(Items from a data source)
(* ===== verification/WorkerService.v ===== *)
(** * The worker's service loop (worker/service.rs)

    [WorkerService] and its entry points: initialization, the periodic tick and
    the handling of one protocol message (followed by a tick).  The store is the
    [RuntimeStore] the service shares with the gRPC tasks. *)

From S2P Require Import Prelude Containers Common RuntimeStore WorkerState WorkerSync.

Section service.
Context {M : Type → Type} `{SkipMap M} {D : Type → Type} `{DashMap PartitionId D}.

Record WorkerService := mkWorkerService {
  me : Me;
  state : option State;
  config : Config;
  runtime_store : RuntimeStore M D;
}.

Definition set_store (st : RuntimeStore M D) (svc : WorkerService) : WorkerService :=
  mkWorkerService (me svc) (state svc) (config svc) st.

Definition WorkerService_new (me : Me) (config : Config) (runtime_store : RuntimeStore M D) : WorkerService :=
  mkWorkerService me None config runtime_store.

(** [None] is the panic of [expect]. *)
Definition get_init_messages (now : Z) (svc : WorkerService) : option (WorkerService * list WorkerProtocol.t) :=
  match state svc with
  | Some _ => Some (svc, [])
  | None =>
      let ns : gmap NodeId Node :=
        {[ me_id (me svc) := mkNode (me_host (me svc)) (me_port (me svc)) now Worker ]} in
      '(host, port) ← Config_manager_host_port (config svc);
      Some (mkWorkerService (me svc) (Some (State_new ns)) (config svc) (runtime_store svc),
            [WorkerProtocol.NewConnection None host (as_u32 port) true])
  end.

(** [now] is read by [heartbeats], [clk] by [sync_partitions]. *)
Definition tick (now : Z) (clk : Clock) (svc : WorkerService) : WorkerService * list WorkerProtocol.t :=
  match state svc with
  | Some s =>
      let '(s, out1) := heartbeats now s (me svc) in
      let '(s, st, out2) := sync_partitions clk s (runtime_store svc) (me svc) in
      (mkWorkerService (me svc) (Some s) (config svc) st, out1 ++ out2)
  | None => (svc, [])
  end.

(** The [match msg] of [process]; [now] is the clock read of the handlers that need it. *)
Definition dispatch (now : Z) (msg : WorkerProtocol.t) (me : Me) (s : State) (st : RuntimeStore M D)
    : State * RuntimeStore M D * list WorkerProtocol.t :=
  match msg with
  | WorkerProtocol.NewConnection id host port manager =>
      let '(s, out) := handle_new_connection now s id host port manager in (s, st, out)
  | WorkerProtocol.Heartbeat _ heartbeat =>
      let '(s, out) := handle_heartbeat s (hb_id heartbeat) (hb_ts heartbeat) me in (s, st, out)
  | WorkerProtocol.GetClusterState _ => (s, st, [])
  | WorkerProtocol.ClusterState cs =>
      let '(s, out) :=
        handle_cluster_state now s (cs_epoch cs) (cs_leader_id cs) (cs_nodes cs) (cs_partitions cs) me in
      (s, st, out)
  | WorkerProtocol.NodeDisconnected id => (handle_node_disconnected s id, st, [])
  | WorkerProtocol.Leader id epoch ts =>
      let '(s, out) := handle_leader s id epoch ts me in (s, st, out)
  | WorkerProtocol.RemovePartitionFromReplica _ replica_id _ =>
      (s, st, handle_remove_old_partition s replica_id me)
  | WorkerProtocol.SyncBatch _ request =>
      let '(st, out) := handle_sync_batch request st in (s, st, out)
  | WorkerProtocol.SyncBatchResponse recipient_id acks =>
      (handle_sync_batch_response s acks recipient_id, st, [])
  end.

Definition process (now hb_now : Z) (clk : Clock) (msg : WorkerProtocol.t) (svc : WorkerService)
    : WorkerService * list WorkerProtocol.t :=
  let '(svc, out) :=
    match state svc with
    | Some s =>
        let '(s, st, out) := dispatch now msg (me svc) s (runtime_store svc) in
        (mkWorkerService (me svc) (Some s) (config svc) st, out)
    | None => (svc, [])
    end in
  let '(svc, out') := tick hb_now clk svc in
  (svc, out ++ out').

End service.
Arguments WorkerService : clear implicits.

What is being asked: All entries above need to be copied verbatim.

Response area:
(* ===== verification/WorkerService.v ===== *)
(** * The worker's service loop (worker/service.rs)

    [WorkerService] and its entry points: initialization, the periodic tick and
    the handling of one protocol message (followed by a tick).  The store is the
    [RuntimeStore] the service shares with the gRPC tasks. *)

From S2P Require Import Prelude Containers Common RuntimeStore WorkerState WorkerSync.

Section service.
Context {M : Type → Type} `{SkipMap M} {D : Type → Type} `{DashMap PartitionId D}.

Record WorkerService := mkWorkerService {
  me : Me;
  state : option State;
  config : Config;
  runtime_store : RuntimeStore M D;
}.

Definition set_store (st : RuntimeStore M D) (svc : WorkerService) : WorkerService :=
  mkWorkerService (me svc) (state svc) (config svc) st.

Definition WorkerService_new (me : Me) (config : Config) (runtime_store : RuntimeStore M D) : WorkerService :=
  mkWorkerService me None config runtime_store.

(** [None] is the panic of [expect]. *)
Definition get_init_messages (now : Z) (svc : WorkerService) : option (WorkerService * list WorkerProtocol.t) :=
  match state svc with
  | Some _ => Some (svc, [])
  | None =>
      let ns : gmap NodeId Node :=
        {[ me_id (me svc) := mkNode (me_host (me svc)) (me_port (me svc)) now Worker ]} in
      '(host, port) ← Config_manager_host_port (config svc);
      Some (mkWorkerService (me svc) (Some (State_new ns)) (config svc) (runtime_store svc),
            [WorkerProtocol.NewConnection None host (as_u32 port) true])
  end.

(** [now] is read by [heartbeats], [clk] by [sync_partitions]. *)
Definition tick (now : Z) (clk : Clock) (svc : WorkerService) : WorkerService * list WorkerProtocol.t :=
  match state svc with
  | Some s =>
      let '(s, out1) := heartbeats now s (me svc) in
      let '(s, st, out2) := sync_partitions clk s (runtime_store svc) (me svc) in
      (mkWorkerService (me svc) (Some s) (config svc) st, out1 ++ out2)
  | None => (svc, [])
  end.

(** The [match msg] of [process]; [now] is the clock read of the handlers that need it. *)
Definition dispatch (now : Z) (msg : WorkerProtocol.t) (me : Me) (s : State) (st : RuntimeStore M D)
    : State * RuntimeStore M D * list WorkerProtocol.t :=
  match msg with
  | WorkerProtocol.NewConnection id host port manager =>
      let '(s, out) := handle_new_connection now s id host port manager in (s, st, out)
  | WorkerProtocol.Heartbeat _ heartbeat =>
      let '(s, out) := handle_heartbeat s (hb_id heartbeat) (hb_ts heartbeat) me in (s, st, out)
  | WorkerProtocol.GetClusterState _ => (s, st, [])
  | WorkerProtocol.ClusterState cs =>
      let '(s, out) :=
        handle_cluster_state now s (cs_epoch cs) (cs_leader_id cs) (cs_nodes cs) (cs_partitions cs) me in
      (s, st, out)
  | WorkerProtocol.NodeDisconnected id => (handle_node_disconnected s id, st, [])
  | WorkerProtocol.Leader id epoch ts =>
      let '(s, out) := handle_leader s id epoch ts me in (s, st, out)
  | WorkerProtocol.RemovePartitionFromReplica _ replica_id _ =>
      (s, st, handle_remove_old_partition s replica_id me)
  | WorkerProtocol.SyncBatch _ request =>
      let '(st, out) := handle_sync_batch request st in (s, st, out)
  | WorkerProtocol.SyncBatchResponse recipient_id acks =>
      (handle_sync_batch_response s acks recipient_id, st, [])
  end.

Definition process (now hb_now : Z) (clk : Clock) (msg : WorkerProtocol.t) (svc : WorkerService)
    : WorkerService * list WorkerProtocol.t :=
  let '(svc, out) :=
    match state svc with
    | Some s =>
        let '(s, st, out) := dispatch now msg (me svc) s (runtime_store svc) in
        (mkWorkerService (me svc) (Some s) (config svc) st, out)
    | None => (svc, [])
    end in
  let '(svc, out') := tick hb_now clk svc in
  (svc, out ++ out').

End service.
Arguments WorkerService : clear implicits.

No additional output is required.